- [DATA FOR ANALYSIS]:
(** The record is still [c0]; the conference number is -1 or positive
    when [numbered] is set. *)
Definition record_untouched (c0 : conf.t) (numbered : bool) (c : conf.t) (n : Z) : Prop :=
  c = c0 /\ (numbered = true -> n = -1 \/ 0 < n).

(** The record is in the conference mode [mode].  When [numbered] is
    set, it names the channel [ch] if that is positive and the record
    was asked for in slave-native mode ([native]), and otherwise the
    conference number [n], which is positive. *)
Definition record_in_mode (mode : Z) (native : bool) (ch : Z) (numbered : bool)
    (c : conf.t) (n : Z) : Prop :=
  conf.confmode c = mode /\
  (numbered = true ->
   if native then 0 < ch -> conf.confno c = ch
   else conf.confno c = n /\ 0 < n).

(** The kernel accepts every conference request on the descriptor [fd]
    and answers with the mode it was asked for. *)
Definition setconf_accepted (K : env) (fd : Z) : Prop :=
  forall h zi,
    ioctl K h (DAHDI_SETCONF fd zi) = 0 /\
    conf.confmode (setconf_out K h fd zi) = conf.confmode zi.

(** The kernel answers a request for a positive conference number with
    that number, and a request for conference -1 with a positive
    number. *)
Definition setconf_numbered (K : env) : Prop :=
  forall h fd zi,
    (0 < conf.confno zi -> conf.confno (setconf_out K h fd zi) = conf.confno zi) /\
    (conf.confno zi = -1 -> 0 < conf.confno (setconf_out K h fd zi)).

(** A property of the lines of the world alone. *)
Definition lines_only (P : world -> Prop) : Prop :=
  forall w w', pvts w' = pvts w -> P w -> P w'.

(** A run that leaves the lines as they are. *)
Definition quiet {A} (m : M A) : Prop :=
  forall w a w', m w = Some (a, w') -> pvts w' = pvts w.

(** A relation that survives the master's conference number being
    replaced by the kernel's answer to a request for that number. *)
Definition stable (K : env) (R : conf.t -> Z -> Prop) : Prop :=
  forall c n h fd md,
    R c n -> R c (conf.confno (setconf_out K h fd (conf.mk 0 n md))).

(** What the turn that programs the slave needs of the relation it
    starts from: when [numbered] is set, the conference number is -1 or
    positive, and positive if the record carries it. *)
Definition numbered_from (numbered : bool) (R : conf.t -> Z -> Prop) : Prop :=
  forall c n, R c n -> numbered = true ->
    (n = -1 \/ 0 < n) /\ (conf.confno c = n -> 0 < n).

(** ** More concrete states *)

(** A radio line (its [radio] setting is 1) on channel 1, and a leg 100
    on it that has not been dialled yet. *)
Definition line_radio : pvt.t :=
  pvt.mk (Some 100%nat) (mk_subs (sub_open 10 (Some 100%nat)) sub_free sub_free)
    (mk_slaves None None None None) None 0
    SIG_EM 1 None 0 1 (-1) 1 None POLARITY_IDLE
    false false false false false false false false false false false 0 0
    0 0 0 0 0 0 tv0 tv0 ""%string.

- [WORK TO COMPLETE]: The response must consist of all the data, reproduced without alteration.

- [RESPONSE BELOW]:
(** The record is still [c0]; the conference number is -1 or positive
    when [numbered] is set. *)
Definition record_untouched (c0 : conf.t) (numbered : bool) (c : conf.t) (n : Z) : Prop :=
  c = c0 /\ (numbered = true -> n = -1 \/ 0 < n).

(** The record is in the conference mode [mode].  When [numbered] is
    set, it names the channel [ch] if that is positive and the record
    was asked for in slave-native mode ([native]), and otherwise the
    conference number [n], which is positive. *)
Definition record_in_mode (mode : Z) (native : bool) (ch : Z) (numbered : bool)
    (c : conf.t) (n : Z) : Prop :=
  conf.confmode c = mode /\
  (numbered = true ->
   if native then 0 < ch -> conf.confno c = ch
   else conf.confno c = n /\ 0 < n).

(** The kernel accepts every conference request on the descriptor [fd]
    and answers with the mode it was asked for. *)
Definition setconf_accepted (K : env) (fd : Z) : Prop :=
  forall h zi,
    ioctl K h (DAHDI_SETCONF fd zi) = 0 /\
    conf.confmode (setconf_out K h fd zi) = conf.confmode zi.

(** The kernel answers a request for a positive conference number with
    that number, and a request for conference -1 with a positive
    number. *)
Definition setconf_numbered (K : env) : Prop :=
  forall h fd zi,
    (0 < conf.confno zi -> conf.confno (setconf_out K h fd zi) = conf.confno zi) /\
    (conf.confno zi = -1 -> 0 < conf.confno (setconf_out K h fd zi)).

(** A property of the lines of the world alone. *)
Definition lines_only (P : world -> Prop) : Prop :=
  forall w w', pvts w' = pvts w -> P w -> P w'.

(** A run that leaves the lines as they are. *)
Definition quiet {A} (m : M A) : Prop :=
  forall w a w', m w = Some (a, w') -> pvts w' = pvts w.

(** A relation that survives the master's conference number being
    replaced by the kernel's answer to a request for that number. *)
Definition stable (K : env) (R : conf.t -> Z -> Prop) : Prop :=
  forall c n h fd md,
    R c n -> R c (conf.confno (setconf_out K h fd (conf.mk 0 n md))).

(** What the turn that programs the slave needs of the relation it
    starts from: when [numbered] is set, the conference number is -1 or
    positive, and positive if the record carries it. *)
Definition numbered_from (numbered : bool) (R : conf.t -> Z -> Prop) : Prop :=
  forall c n, R c n -> numbered = true ->
    (n = -1 \/ 0 < n) /\ (conf.confno c = n -> 0 < n).

(** ** More concrete states *)

(** A radio line (its [radio] setting is 1) on channel 1, and a leg 100
    on it that has not been dialled yet. *)
Definition line_radio : pvt.t :=
  pvt.mk (Some 100%nat) (mk_subs (sub_open 10 (Some 100%nat)) sub_free sub_free)
    (mk_slaves None None None None) None 0
    SIG_EM 1 None 0 1 (-1) 1 None POLARITY_IDLE
    false false false false false false false false false false false 0 0
    0 0 0 0 0 0 tv0 tv0 ""%string.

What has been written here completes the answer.